Figure 1.

The function and genetic dysregulation of autophagy in renal cell carcinoma (RCC). (A) Copy number changes of autophagy-related genes (ATGs) in different subtypes of RCC. Copy number data for chromophobe RCC, papillary RCC, and clear cell RCC were obtained from The Cancer Genome Atlas (TCGA), and data processing was conducted with statistical computing tools. ATGs that were abnormal in more than 50% of cases are listed. The distribution of genes was drawn in the order of tumor protein P53 (TP53). (B) Autophagy suppresses tumorigenesis by degrading endothelial PAS domain-containing protein 1 (EPAS1, also known as HIF2α), stabilizing chromosomes, and moderating metabolism. Autophagy cooperates with the proteasome to degrade HIF2α and prevent angiogenesis. Lys48-linked polyubiquitination directs HIF2α to the proteasome for degradation, whereas Lys63-polyubiqiutinated HIF2α is subjected to autophagic degradation.
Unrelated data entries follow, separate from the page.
(* ===== verification/Pairing.v ===== *)
(** Part 3 of [s2dsm.c]: what [main] does before its command loop: pairing
    the two processes over sockets, agreeing on the mapping, registering it
    with userfaultfd and starting the two threads.

    The process whose first [connect] fails is the first one: it asks for the
    number of pages, maps them and sends length and address; the other one
    maps what it receives at the same address. *)
From S2P Require Import Prelude CInt CString Region Syscalls S2dsm S2dsmTheorems.
Local Open Scope Z_scope.

(** [snprintf (buffer, BUFF_SIZE, "%lu-%p", len, addr)] *)
Definition pair_message (len addr : Z) : bytes := fmt_lu len ++ 45 :: fmt_p addr.

(** The value [scanf ("%lu")] converts from the input it has matched. *)
Definition scanf_lu (s : bytes) : Z :=
  let '(sg, r) := scan_sign (skip_space s) in
  let v := fst (scan_digits 10 0 r) in
  if 2 ^ 64 <=? v then 2 ^ 64 - 1 else u64 (sg * v).

Definition BUFF_SIZE : Z := 4096.

(** The zeroed buffer after a [read] of at most 1024 bytes. *)
Definition received (r : reply) : bytes :=
  let d := take 1024 (data r) in cstr (d ++ replicate (Z.to_nat BUFF_SIZE - length d) 0).

(** The length, the number of pages and the address in a message: [None] for
    the address when [sscanf] converts nothing.  [strtoul], [printf] and
    [sscanf] read through the token without a test for [NULL]. *)
Definition parse_pair (info : bytes) (page_size : Z) (buffer : bytes) : M trace (Z * Z * option Z) :=
  let '(token, rest) := strtok 45 buffer in
  match token with
  | None => stop NullDeref
  | Some t =>
      let len := strtoul0 t in
      print (info ++ str "Memory length received from peer " ++ fmt_lu len ++ [10]);;
      check (negb (u64 page_size =? 0)) DivByZero;;
      let num_pages := len / u64 page_size in
      let '(token, _) := strtok 45 rest in
      match token with
      | None => stop NullDeref
      | Some a =>
          print (info ++ str "Address received from peer: " ++ a ++ str " " ++ [10]);;
          mret (len, num_pages, sscanf_p a)
      end
  end.

Section main.
Context (env : environment) (local_port remote_port : Z).

(** Where the second token is in memory: the hint given to [mmap] when
    [sscanf] leaves [addr = token] alone. *)
Context (token_ptr : Z).

(** What Part 3 prints before three of its messages, and Part 1-2 does not. *)
Context (info : bytes).

Definition local_addr : sockaddr := Sockaddr AF_INET (htons local_port) INADDR_ANY [].
Definition remote_addr : sockaddr :=
  Sockaddr AF_INET (htons remote_port) LOOPBACK (replicate 8 48).

(** Whether the first connection failed, [new_socket] and [remote_socket]. *)
Definition pair_up : M trace (bool * Z * Z) :=
  local_server_fd ← sys env Socket;
  fail_if (ret local_server_fd <? 0);;
  remote_socket ← sys env Socket;
  fail_if (ret remote_socket <? 0);;
  opt ← sys env (Setsockopt (ret local_server_fd));
  fail_if (negb (ret opt =? 0));;
  b ← sys env (Bind (ret local_server_fd) local_addr);
  fail_if (ret b <? 0);;
  p ← sys env InetPton;
  (if ret p <=? 0 then
     print ([10] ++ str "Invalid address/ Address not supported " ++ [10]);; stop (Exit (-1))
   else mret tt);;
  l ← sys env (Listen (ret local_server_fd) 3);
  fail_if (ret l <? 0);;
  print (str "Started Listening on port " ++ fmt_lu local_port ++ str " ..." ++ [10]);;
  c ← sys env (Connect (ret remote_socket) remote_addr);
  let first_connection_failed := ret c <? 0 in
  print (if first_connection_failed then str "Initial Connection Attempt Failed " ++ [10]
         else str "Initial Connection Attempt Succeeded " ++ [10]);;
  print (str "Waiting to accept connection from remote " ++ [10]);;
  new_socket ← sys env (Accept (ret local_server_fd));
  fail_if (ret new_socket <? 0);;
  print (str "Accepted Connection from remote instance " ++ [10]);;
  (if first_connection_failed then
     c ← sys env (Connect (ret remote_socket) remote_addr);
     print (if ret c <? 0 then str "Subsequent Connection Attempt Failed " ++ [10]
            else str "Subsequent Connection Attempt Succeeded " ++ [10])
   else mret tt);;
  mret (first_connection_failed, ret new_socket, ret remote_socket).

(** The address, length and number of pages of the mapping. *)
Definition allocate_first (page_size remote_socket : Z) : M trace (Z * Z * Z) :=
  print (str "How many pages would you like to allocate (greater than 0)? " ++ [10]);;
  n ← sys env Scanf_lu;
  let num_pages := if ret n =? 1 then scanf_lu (data n) else 0 in
  let len := u64 (num_pages * page_size) in
  a ← sys env (Mmap 0 len);
  fail_if (ret a =? -1);;
  print (str "The mmapped memory size : " ++ fmt_lu len ++ [10]);;
  print (str "Address mapping created at : " ++ fmt_p (ret a) ++ [10]);;
  sys env (Send remote_socket (pair_message len (ret a)));;
  mret (ret a, len, num_pages).

Definition allocate_second (page_size new_socket : Z) : M trace (Z * Z * Z) :=
  r ← sys env (Read new_socket 1024);
  fail_if (ret r <? 0);;
  '(len, num_pages, addr) ← parse_pair info page_size (received r);
  a ← sys env (Mmap (default token_ptr addr) len);
  print (info ++ str "Address returned by mmap(): " ++ fmt_p (ret a) ++ [10; 10]);;
  fail_if (ret a =? -1);;
  mret (ret a, len, num_pages).

(** The page size, which [main] keeps in an [int], and the address, length and
    number of pages of the mapping once it is registered and its faults are
    handled.  Between the two is the declaration [char message[page_size]]. *)
Definition map_region : M trace (Z * (Z * Z * Z)) :=
  '(first_connection_failed, new_socket, remote_socket) ← pair_up;
  ps ← sys env Sysconf;
  let page_size := s32 (ret ps) in
  '(addr, len, num_pages) ←
    (if (first_connection_failed : bool) then allocate_first page_size remote_socket
     else allocate_second page_size new_socket);
  check (0 <? page_size) BadArraySize;;
  uffd ← sys env Userfaultfd;
  fail_if (ret uffd =? -1);;
  api ← sys env (IoctlApi (ret uffd));
  fail_if (ret api =? -1);;
  reg ← sys env (IoctlRegister (ret uffd) addr len);
  fail_if (ret reg =? -1);;
  th ← sys env (PthreadCreate "fault_handler_thread");
  fail_if (negb (ret th =? 0));;
  handler_start env page_size;;
  mret (page_size, (addr, len, num_pages)).
End main.

(** Part 3: the process as it enters the command loop. *)
Definition setup (env : environment) (local_port remote_port token_ptr : Z) : M trace proc :=
  '(_, (addr, len, num_pages)) ← map_region env local_port remote_port token_ptr (str "[INFO]: ");
  match fillWithInvalid (Proc (Region addr len ∅ 0) num_pages (replicate 100 st_m) []) with
  | (Stop e, _) => stop e
  | (Ret _, P) =>
      th ← sys env (PthreadCreate "responder");
      fail_if (negb (ret th =? 0));;
      mret P
  end.

(** From the arguments of the program to what [m] makes of the ports. *)
Definition with_ports {A} (argv : list bytes) (m : Z → Z → M trace A) : M trace A :=
  match argv with
  | [_; a1; a2] =>
      let local_port := strtoul0 a1 in
      let remote_port := strtoul0 a2 in
      print (str "Local Port entered : " ++ fmt_lu local_port ++ str " " ++ [10]);;
      print (str "Remote Port entered : " ++ fmt_lu remote_port ++ str " " ++ [10]);;
      m local_port remote_port
  | _ => exit_ 1
  end.

(** The whole set-up of Part 3. *)
Definition main_setup (env : environment) (token_ptr : Z) (argv : list bytes) : M trace proc :=
  with_ports argv (λ local_port remote_port, setup env local_port remote_port token_ptr).

(** ** The handshake *)

Lemma fmt_p_pos a : 0 < a → fmt_p a = 48 :: 120 :: print_base 16 a.
Proof. intros. unfold fmt_p. by destruct (Z.eqb_spec a 0); [lia|]. Qed.

Lemma length_fmt_lu n : 0 ≤ n < 2 ^ 64 → (length (fmt_lu n) ≤ 20)%nat.
Proof. intros. apply (length_print_base 10 n 19); lia. Qed.

Lemma length_fmt_p a : 0 < a < 2 ^ 64 → (length (fmt_p a) ≤ 18)%nat.
Proof.
  intros. rewrite fmt_p_pos by lia. simpl.
  pose proof (length_print_base 16 a 15 ltac:(lia) ltac:(lia)). lia.
Qed.

Lemma pair_message_ok len addr :
  0 ≤ len → 0 < addr → cstr_ok (pair_message len addr).
Proof.
  intros Hl Ha. unfold pair_message. rewrite fmt_p_pos by done.
  apply Forall_app. split; [|repeat (constructor; [lia|])].
  - eapply Forall_impl; [by apply print_decimal_range|]. simpl. lia.
  - eapply Forall_impl; [apply print_base_range; lia|]. simpl. lia.
Qed.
VHL binding proteins (VBPs), such as VBP1 and sequestosome 1 (SQSTM1/p62), may preferentially promote Lys63-linked polyubiquitination and recruit Lys63-linked polyubiquitinated HIF2α to the autophagosome for degradation. Autophagy also suppresses renal tumorigenesis by preventing chromosomal instability and by moderating metabolism. The anticancer roles of autophagy may be more important in the absence of tumor suppressor genes, such as Von Hippel-Lindau (VHL) or TP53.